DATA SECTION:
(** A pattern that matches no empty text. *)
Definition consuming (r : regex) : Prop := ∀ c c', derives r c c' → (length (ahead c') < length (ahead c))%nat.

Lemma search_from_Some r : ∀ rest before m, search_from r before rest = Some m →
  derives r (m_start m) (m_end m)
  ∧ ∃ skipped, rest = skipped ++ ahead (m_start m) ∧ behind (m_start m) = reverse skipped ++ before
    ∧ marks (m_start m) = []
    ∧ ∀ pre post, skipped = pre ++ post → post ≠ [] →
        ∀ c', ¬ derives r (mkCursor (reverse pre ++ before) (post ++ ahead (m_start m)) []) c'.
Proof.
  induction rest as [|x rest IH]; intros before m H; cbn [search_from] in H;
    destruct (match_at r Some _) as [c'|] eqn:E; try done.
  1,2: injection H as <-; apply match_at_sound in E as (c1 & Hd & [= ->]); split; [done|]; exists [];
    split_and!; try done; intros pre post Hp; by destruct pre, post.
  pose proof (match_at_complete r _ _ E) as Hno.
  apply IH in H as (Hd & skipped & -> & Hb & Hm & Hn). split; [done|]. exists (x :: skipped).
  split_and!; [done|by rewrite reverse_cons, <-app_assoc|done|].
  intros [|y pre] post Hp Hpost c' Hc.
  - cbn in Hp. subst post. cbn in Hc. by apply Hno in Hc.
  - injection Hp as <- ->. rewrite reverse_cons, <-app_assoc in Hc. by eapply Hn.
Qed.

Lemma search_from_None r : ∀ rest before, search_from r before rest = None →
  ∀ pre post, rest = pre ++ post → ∀ c', ¬ derives r (mkCursor (reverse pre ++ before) post []) c'.
Proof.
  induction rest as [|x rest IH]; intros before H pre post Hp c' Hc; cbn [search_from] in H;
    destruct (match_at r Some _) as [|] eqn:E; try done; pose proof (match_at_complete r _ _ E) as Hno.
  - destruct pre, post; try done. discriminate (Hno _ Hc).
  - destruct pre as [|y pre]; [cbn in Hp; subst post; discriminate (Hno _ Hc)|]. injection Hp as <- ->.
    rewrite reverse_cons, <-app_assoc in Hc. by eapply IH.
Qed.

(** ** Iterating

    The place before the [n]th character of a text. *)
Definition place (t : list char) (n : nat) : cursor := mkCursor (reverse (take n t)) (drop n t) [].

Definition offset (c : cursor) : nat := length (behind c).

Lemma place_app w rest : place (w ++ rest) (length w) = mkCursor (reverse w) rest [].
Proof. unfold place. by rewrite take_app_length, drop_app_length. Qed.

Lemma place_offset t n c' r : (n <= length t)%nat → derives r (place t n) c' →
  (n <= offset c' <= length t)%nat ∧ mkCursor (behind c') (ahead c') [] = place t (offset c').
Proof.
  intros Hn (taken & Ha & Hb)%derives_moves. cbn in Ha, Hb. unfold offset, place.
  assert (t = take n t ++ taken ++ ahead c') as Ht by (by rewrite <-Ha, take_drop).
  assert (length (behind c') = length (take n t ++ taken)) as Hl
    by (rewrite Hb, !length_app, !length_reverse; lia).
  assert (behind c' = reverse (take n t ++ taken)) as Hb' by (by rewrite reverse_app).
  pose proof (f_equal length Ht) as Hl'. rewrite !length_app, length_take in Hl'. split.
  - rewrite Hl, length_app, length_take. lia.
  - fold (place t (length (behind c'))). rewrite app_assoc in Ht. rewrite Hl, Hb', <-place_app. by f_equal.
Qed.

Lemma search_from_place r t k m : (k <= length t)%nat → search_from r (reverse (take k t)) (drop k t) = Some m →
  derives r (m_start m) (m_end m) ∧ m_start m = place t (offset (m_start m)) ∧ (k <= offset (m_start m) <= length t)%nat
  ∧ ∀ n c', (k <= n < offset (m_start m))%nat → ¬ derives r (place t n) c'.
Proof.
  intros Hk (Hd & skipped & Ha & Hb & Hm & Hno)%search_from_Some. set (p := (k + length skipped)%nat).
  assert (t = take k t ++ skipped ++ ahead (m_start m)) as Ht by (by rewrite <-Ha, take_drop).
  assert (length (take k t) = k) as Hlk by (rewrite length_take; lia).
  assert (offset (m_start m) = p) as Ho by (unfold offset; rewrite Hb, length_app, !length_reverse, Hlk; lia).
  assert (p <= length t)%nat by (rewrite Ht, !length_app; lia).
  assert (∀ pre post, skipped = pre ++ post →
            place t (k + length pre) = mkCursor (reverse pre ++ reverse (take k t)) (post ++ ahead (m_start m)) []) as Hp.
  { intros pre post E. rewrite <-reverse_app, <-place_app, length_app, Hlk. f_equal.
    by rewrite Ht at 1; rewrite E, <-!app_assoc. }
  rewrite Ho. split_and!; try done; try lia.
  - unfold p. rewrite (Hp skipped []) by (by rewrite app_nil_r). cbn. destruct (m_start m). cbn in *. by subst.
  - intros n c' Hn Hc. set (pre := take (n - k) skipped). set (post := drop (n - k) skipped).
    assert (skipped = pre ++ post) as Hs by (unfold pre, post; by rewrite take_drop).
    assert (length pre = n - k)%nat by (unfold pre; rewrite length_take; lia).
    replace n with (k + length pre)%nat in Hc by lia. rewrite (Hp _ _ Hs) in Hc.
    apply (Hno pre post Hs) in Hc; [done|]. intros E. apply (f_equal length) in E. unfold post in E. rewrite length_drop in E. cbn in E. lia.
Qed.

Section iteration.
Context (r : regex) (t : list char).

Lemma finditer_from_sound fuel : ∀ k m, (k <= length t)%nat → m ∈ finditer_from fuel r (reverse (take k t)) (drop k t) →
  derives r (m_start m) (m_end m) ∧ m_start m = place t (offset (m_start m)) ∧ (k <= offset (m_start m) <= length t)%nat.
Proof.
  induction fuel as [|fuel IH]; intros k m Hk Hm; [by apply elem_of_nil in Hm|]. cbn [finditer_from] in Hm.
  destruct (search_from _ _ _) as [m0|] eqn:E; [|by apply elem_of_nil in Hm].
  apply (search_from_place _ _ _ _ Hk) in E as (Hd & Hs & Hr & _).
  apply elem_of_cons in Hm as [->|Hm]; [done|].
  rewrite Hs in Hd. apply place_offset in Hd as [Hle He]; [|lia]. injection He as Hb Ha. rewrite Hb, Ha in Hm.
  apply IH in Hm as (? & ? & ?); [|lia]. split_and!; try done; lia.
Qed.

Lemma finditer_from_covers fuel : consuming r → ∀ k n c', (k <= n <= length t)%nat → (length t - k < fuel)%nat →
  derives r (place t n) c' →
  ∃ m, m ∈ finditer_from fuel r (reverse (take k t)) (drop k t) ∧ (offset (m_start m) <= n < offset (m_end m))%nat.
Proof.
  intros Hr. induction fuel as [|fuel IH]; intros k n c' Hn Hf Hc; [lia|]. cbn [finditer_from].
  destruct (search_from _ _ _) as [m0|] eqn:E.
  - apply search_from_place in E as (Hd & Hs & Hk & Hno); [|lia].
    destruct (decide (n < offset (m_start m0))%nat); [exfalso; eapply (Hno n); [lia|done]|].
    destruct (decide (n < offset (m_end m0))%nat); [exists m0; split; [left|lia]|].
    pose proof (Hr _ _ Hd) as Hlt. rewrite Hs in Hd.
    apply place_offset in Hd as [Hle He]; [|lia]. injection He as Hb Ha.
    assert (offset (m_start m0) < offset (m_end m0))%nat as Hprog.
    { rewrite Hs, Ha in Hlt. cbn in Hlt. rewrite !length_drop in Hlt. lia. }
    destruct (IH (offset (m_end m0)) n c') as (m & Hm & ?); [lia|lia|done|].
    rewrite <-Hb, <-Ha in Hm. exists m. split; [by right|done].
  - exfalso. pose proof (search_from_None r _ _ E (take (n - k) (drop k t)) (drop (n - k) (drop k t))
      (eq_sym (take_drop _ _)) c') as Hno. apply Hno. rewrite <-reverse_app, drop_drop.
    replace (k + (n - k))%nat with n by lia. replace (take k t ++ take (n - k) (drop k t)) with (take n t); [done|].
    replace n with (k + (n - k))%nat at 1 by lia. by rewrite take_take_drop.
Qed.
End iteration.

WHAT YOU SHOULD DO:
Reproduce word for word the material above, beginning with the line that contains "assert (offset (m_start m)" and ending with the line that contains "replace n with (k + length".

RESULT OF THIS EXERCISE:
  assert (offset (m_start m) = p) as Ho by (unfold offset; rewrite Hb, length_app, !length_reverse, Hlk; lia).
  assert (p <= length t)%nat by (rewrite Ht, !length_app; lia).
  assert (∀ pre post, skipped = pre ++ post →
            place t (k + length pre) = mkCursor (reverse pre ++ reverse (take k t)) (post ++ ahead (m_start m)) []) as Hp.
  { intros pre post E. rewrite <-reverse_app, <-place_app, length_app, Hlk. f_equal.
    by rewrite Ht at 1; rewrite E, <-!app_assoc. }
  rewrite Ho. split_and!; try done; try lia.
  - unfold p. rewrite (Hp skipped []) by (by rewrite app_nil_r). cbn. destruct (m_start m). cbn in *. by subst.
  - intros n c' Hn Hc. set (pre := take (n - k) skipped). set (post := drop (n - k) skipped).
    assert (skipped = pre ++ post) as Hs by (unfold pre, post; by rewrite take_drop).
    assert (length pre = n - k)%nat by (unfold pre; rewrite length_take; lia).
    replace n with (k + length pre)%nat in Hc by lia. rewrite (Hp _ _ Hs) in Hc.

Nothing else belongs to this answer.